20 ans de déclin du besoin de singularité
Une vaste enquête internationale, publiée dans Collabra: Psychology in, s’appuie sur les réponses de plus de 1,3 million de participants entre 2000 et 2020 pour documenter une forte baisse du «besoin de singularité » — c’est‑à‑dire la motivation à se démarquer, à défendre publiquement ses convictions ou à transgresser les normes.
Le phénomène questionne la culture numérique, l’appartenance sociale et la dynamique de l’individu dans la société contemporaine.
Dans un monde où l’expression individuelle et la visibilité numérique semblent valorisées, on pourrait s’attendre à ce que le désir d’être unique croisse. Pourtant, la recherche menée par William Chopik et ses collègues montre le contraire : sur deux décennies, le «need for uniqueness» a décliné.
La publication (parue en 2024) intitulée «Changes in Need for Uniqueness From 2000 Until 2020» fournit les données empiriques et les analyses statistiques qui documentent ce phénomène.
Les analyses montrent une baisse linéaire du besoin de singularité au cours des deux décennies.
La plus forte diminution concerne la disposition à défendre publiquement ses convictions (environ 6,5 % de déclin), tandis que la préoccupation de l’opinion des autres a également baissé (environ 4 %).
La facette « ne pas suivre les règles » diminue aussi, mais plus faiblement.
Les effets sont statistiquement significatifs, bien que modérés au niveau individuel.
Interprétations et enjeux sociaux
Plusieurs hypothèses émergent : l’environnement numérique favoriserait la prudence d’expression, la pression à l’appartenance primerait sur la différenciation, et la satisfaction du besoin d’unicité pourrait désormais se manifester par des identités de niche en ligne.
Les chercheurs suggèrent que l’auto‑censure, la culture de la conformité et l’importance accrue du regard social expliqueraient cette évolution.
Limites et précautions
Les auteurs soulignent plusieurs limites : échantillon auto‑sélectionné et non représentatif (jeune, majoritairement féminin), mesures auto‑rapportées, causalité non démontrée et amplitude des effets modérée.
Ces précautions incitent à interpréter les résultats comme des tendances générales plutôt que des changements psychologiques profonds universels.
Implications et perspectives
Ce déclin du besoin de singularité pourrait influencer la participation citoyenne, la créativité et la diversité d’opinions.

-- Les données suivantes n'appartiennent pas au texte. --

(** * gocryptotrader: pair relatability, cross-exchange aggregation and polling

    A shallow embedding of the engine package (helpers.go, routines.go) and of
    the parts of the config package it calls.  Go slices are lists, Go maps
    with string keys are [gmap string _], a nil interface value or pointer is
    [None], an [error] result is an [option] (with [None] for [nil]), and
    float64 amounts are exact integers (sums are then exact, which is the
    setting in which the order-independence of the collation is stated).
    Calls made on an exchange during a polling task are recorded in a trace. *)

From Stdlib Require Import ZArith.
From stdpp Require Import base strings list gmap.

Local Open Scope string_scope.
Local Open Scope Z_scope.
Local Open Scope list_scope.

(** ** Package currency/pair *)

Module pair.

Definition CurrencyItem := string.

Record CurrencyPair := mkPair {
  Delimiter : string;
  FirstCurrency : CurrencyItem;
  SecondCurrency : CurrencyItem
}.

(** Modelled from the spec: package currency/pair is not part of the
    sources.  [NewCurrencyPair] builds a pair from two symbols; it takes no
    delimiter, so the pair carries the empty one. *)
Definition NewCurrencyPair (firstCurrency secondCurrency : string) : CurrencyPair :=
  {| Delimiter := EmptyString;
     FirstCurrency := firstCurrency;
     SecondCurrency := secondCurrency |}.

(** Modelled from the spec: [Swap] exchanges the two currencies of a pair
    (the reversed-quote convention) and keeps its delimiter. *)
Definition Swap (c : CurrencyPair) : CurrencyPair :=
  {| Delimiter := Delimiter c;
     FirstCurrency := SecondCurrency c;
     SecondCurrency := FirstCurrency c |}.

(** Modelled from the spec: the two equality modes of a pair.  With
    [exact = true] the (first, second) currencies match in that order, with
    [exact = false] they match in either order.  The delimiter is display
    only and takes no part in the comparison. *)
Definition Equal (c p : CurrencyPair) (exact : bool) : bool :=
  if exact then
    bool_decide (FirstCurrency c = FirstCurrency p)
    && bool_decide (SecondCurrency c = SecondCurrency p)
  else
    (bool_decide (FirstCurrency c = FirstCurrency p)
     && bool_decide (SecondCurrency c = SecondCurrency p))
    || (bool_decide (FirstCurrency c = SecondCurrency p)
        && bool_decide (SecondCurrency c = FirstCurrency p)).

(** Modelled from the spec: a pair is a duplicate of a list entry when it
    equals one of the entries in the equality mode in effect. *)
Fixpoint Contains (pairs : list CurrencyPair) (p : CurrencyPair) (exact : bool) : bool :=
  match pairs with
  | [] => false
  | q :: rest => if Equal q p exact then true else Contains rest p exact
  end.

(** Modelled from the spec: a pair contains a currency symbol when the
    symbol is its first or its second currency. *)
Definition ContainsCurrency (p : CurrencyPair) (c : string) : bool :=
  bool_decide (FirstCurrency p = c) || bool_decide (SecondCurrency p = c).

(** Modelled from the spec: the stablecoin filter drops every pair that
    contains the given symbol and keeps the others in their order. *)
Definition RemovePairsByFilter (p : list CurrencyPair) (filter : string) : list CurrencyPair :=
  fold_left
    (fun pairs x => if ContainsCurrency x filter then pairs else pairs ++ [x])
    p [].

End pair.

Import pair.

(** ** engine/helpers.go: the pair relatability engine *)

Section Relatable.

(** The translation table of package currency/translation is static data
    outside the sources; [GetTranslation] is its lookup, with [None] for the
    error returned when a symbol has no translation. *)
Variable GetTranslation : CurrencyItem -> option CurrencyItem.

(** The closure [addPair] appends to the captured slice [pairs]. *)
Definition addPair (pairs : list CurrencyPair) (p : CurrencyPair) : list CurrencyPair :=
  if Contains pairs p true then pairs else pairs ++ [p].

(** The closure [buildPairs], threading the captured slice. *)
Definition buildPairs (pairs : list CurrencyPair) (p : CurrencyPair) (incOrig : bool)
  : list CurrencyPair :=
  let pairs := if incOrig then addPair pairs p else pairs in
  let pairs :=
    match GetTranslation (FirstCurrency p) with
    | Some first =>
        let pairs := addPair pairs (NewCurrencyPair first (SecondCurrency p)) in
        match GetTranslation (SecondCurrency p) with
        | Some second => addPair pairs (NewCurrencyPair first second)
        | None => pairs
        end
    | None => pairs
    end in
  match GetTranslation (SecondCurrency p) with
  | Some second => addPair pairs (NewCurrencyPair (FirstCurrency p) second)
  | None => pairs
  end.

Definition GetRelatableCurrencies (p : CurrencyPair) (incOrig incUSDT : bool)
  : list CurrencyPair :=
  let pairs := buildPairs [] p incOrig in
  let pairs := buildPairs pairs (Swap p) incOrig in
  if negb incUSDT then RemovePairsByFilter pairs "USDT" else pairs.

End Relatable.

(** ** Packages exchanges/assets, exchanges/ticker, exchanges/orderbook *)

Module assets.

Definition AssetType := string.

Definition AssetTypeSpot : AssetType := "Spot".
Definition AssetTypeFutures : AssetType := "Futures".

End assets.

Import assets.

(** A Go [error]: the engine's sentinel [ErrExchangeNotFound], or any other
    error value, kept by its message. *)
Inductive error :=
| ErrExchangeNotFound
| errorString (msg : string).

Module ticker.

(** The fields of [ticker.Price] the engine reads or writes. *)
Record Price := {
  Pair : CurrencyPair;
  CurrencyPair : string;
  Last : Z;
  High : Z;
  Low : Z;
  Bid : Z;
  Ask : Z;
  Volume : Z
}.

(** The zero value of [var specificTicker ticker.Price]. *)
Definition zero : Price :=
  {| Pair := mkPair EmptyString EmptyString EmptyString;
     CurrencyPair := EmptyString;
     Last := 0; High := 0; Low := 0; Bid := 0; Ask := 0; Volume := 0 |}.

End ticker.

Module orderbook.

Record Item := { Amount : Z; Price : Z }.

Record Base := {
  Pair : CurrencyPair;
  Bids : list Item;
  Asks : list Item
}.

(** The zero value of [var specificOrderbook orderbook.Base]. *)
Definition zero : Base :=
  {| Pair := mkPair EmptyString EmptyString EmptyString; Bids := []; Asks := [] |}.

End orderbook.

(** ** Package exchanges: account types and the capability interface *)

Module exchange.

Record AccountCurrencyInfo := {
  CurrencyName : string;
  TotalValue : Z;
  Hold : Z
}.

Record Account := {
  ID : string;
  Currencies : list AccountCurrencyInfo
}.

Record AccountInfo := {
  Exchange : string;
  Accounts : list Account
}.

(** The zero value [exchange.AccountInfo{}]. *)
Definition zeroAccountInfo : AccountInfo :=
  {| Exchange := EmptyString; Accounts := [] |}.

(** The methods of [IBotExchange] the engine calls while polling and
    looking up.  A fetch answers with the Go pair (result, error). *)
Record IBotExchange := {
  GetName : string;
  IsEnabled : bool;
  SupportsREST : bool;
  SupportsRESTTickerBatchUpdates : bool;
  GetAssetTypes : list AssetType;
  GetEnabledPairs : AssetType -> list CurrencyPair;
  FetchTicker : CurrencyPair -> AssetType -> ticker.Price * option error;
  UpdateTicker : CurrencyPair -> AssetType -> ticker.Price * option error;
  FetchOrderbook : CurrencyPair -> AssetType -> orderbook.Base * option error;
  UpdateOrderbook : CurrencyPair -> AssetType -> orderbook.Base * option error
}.

End exchange.

Import exchange.

(** ** Package config *)

Module config.

Record CurrencyPairFormatConfig := {
  Uppercase : bool;
  Delimiter : string;
  Index : string
}.

Record CurrencyPairConfig := {
  Enabled : string;
  Available : string;
  PairConfigFormat : CurrencyPairFormatConfig
}.

(** [Spot], [Futures] and the format pointers are dereferenced by the code
    without a nil check; they are modelled as present.  Module [pointers]
    below has them as pointers, with the panic on a nil one, and every call
    that returns there is a call of the functions here. *)
Record CurrencyPairsConfig := {
  UseGlobalPairFormat : bool;
  ConfigFormat : CurrencyPairFormatConfig;
  Spot : CurrencyPairConfig;
  Futures : CurrencyPairConfig
}.

Record ExchangeConfig := {
  Name : string;
  ExchangeEnabled : bool;
  CurrencyPairs : option CurrencyPairsConfig
}.

Record Config := {
  Exchanges : list ExchangeConfig;
  WebsocketServerEnabled : bool
}.

Section Lookup.

(** Helpers of packages common and currency/pair that are outside the
    sources: lower-casing, splitting at a separator, and parsing the
    stored pair strings with the configured delimiter and index. *)
Variable StringToLower : string -> string.
Variable SplitStrings : string -> string -> list string.
Variable FormatPairs : list string -> string -> string -> list CurrencyPair.

Fixpoint findExchangeConfig (exchanges : list ExchangeConfig) (name : string)
  : option ExchangeConfig :=
  match exchanges with
  | [] => None
  | e :: rest =>
      if bool_decide (StringToLower (Name e) = StringToLower name) then Some e
      else findExchangeConfig rest name
  end.

Definition GetExchangeConfig (c : Config) (name : string)
  : option ExchangeConfig * option error :=
  match findExchangeConfig (Exchanges c) name with
  | Some e => (Some e, None)
  | None => (None, Some (errorString ("Exchange " +:+ name +:+ ": Not found.")))
  end.

Definition GetPairFormat (c : Config) (exchName : string) (assetType : AssetType)
  : option CurrencyPairFormatConfig * option error :=
  match GetExchangeConfig c exchName with
  | (Some exchCfg, None) =>
      match CurrencyPairs exchCfg with
      | None => (None, Some (errorString "exchange currency pairs type is nil"))
      | Some cp =>
          if UseGlobalPairFormat cp then (Some (ConfigFormat cp), None)
          else if bool_decide (assetType = AssetTypeSpot)
               then (Some (PairConfigFormat (Spot cp)), None)
               else (Some (PairConfigFormat (Futures cp)), None)
      end
  | (_, err) => (None, err)
  end.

Les institutions éducatives et les médias devraient encourager la confiance en soi et la liberté d’expression. Les chercheurs appellent à de nouvelles études internationales pour déterminer si cette tendance se retrouve dans d’autres cultures et tranches d’âge.
L’étude de Chopik et al. (2024) publiée dans Collabra: Psychology offre un regard inédit sur l’évolution du besoin d’unicité à l’ère numérique.
En révélant un déclin sur vingt ans, elle invite à repenser la relation entre individualité et appartenance.
Si les effets restent modérés, ils soulèvent des questions essentielles sur la liberté d’expression et la tolérance à la différence dans nos sociétés hyper‑connectées.
Méthodologie :
L’enquête s’appuie sur les données du Gosling–Potter Internet Personality Project, un vaste projet en ligne de collecte de données de personnalité entre 2000 et 2020. Au total, 1 339 160 réponses ont été agrégées. Le profil moyen des répondants : âge moyen d’environ 21 ans, 65,8 % de femmes. L’échelle de mesure comprenait 32 items répartis sur trois facettes : défendre publiquement ses convictions, souci du regard d’autrui et propension à ne pas suivre les règles. Les chercheurs ont observé les tendances temporelles linéaires et non linéaires entre 2000 et 2020.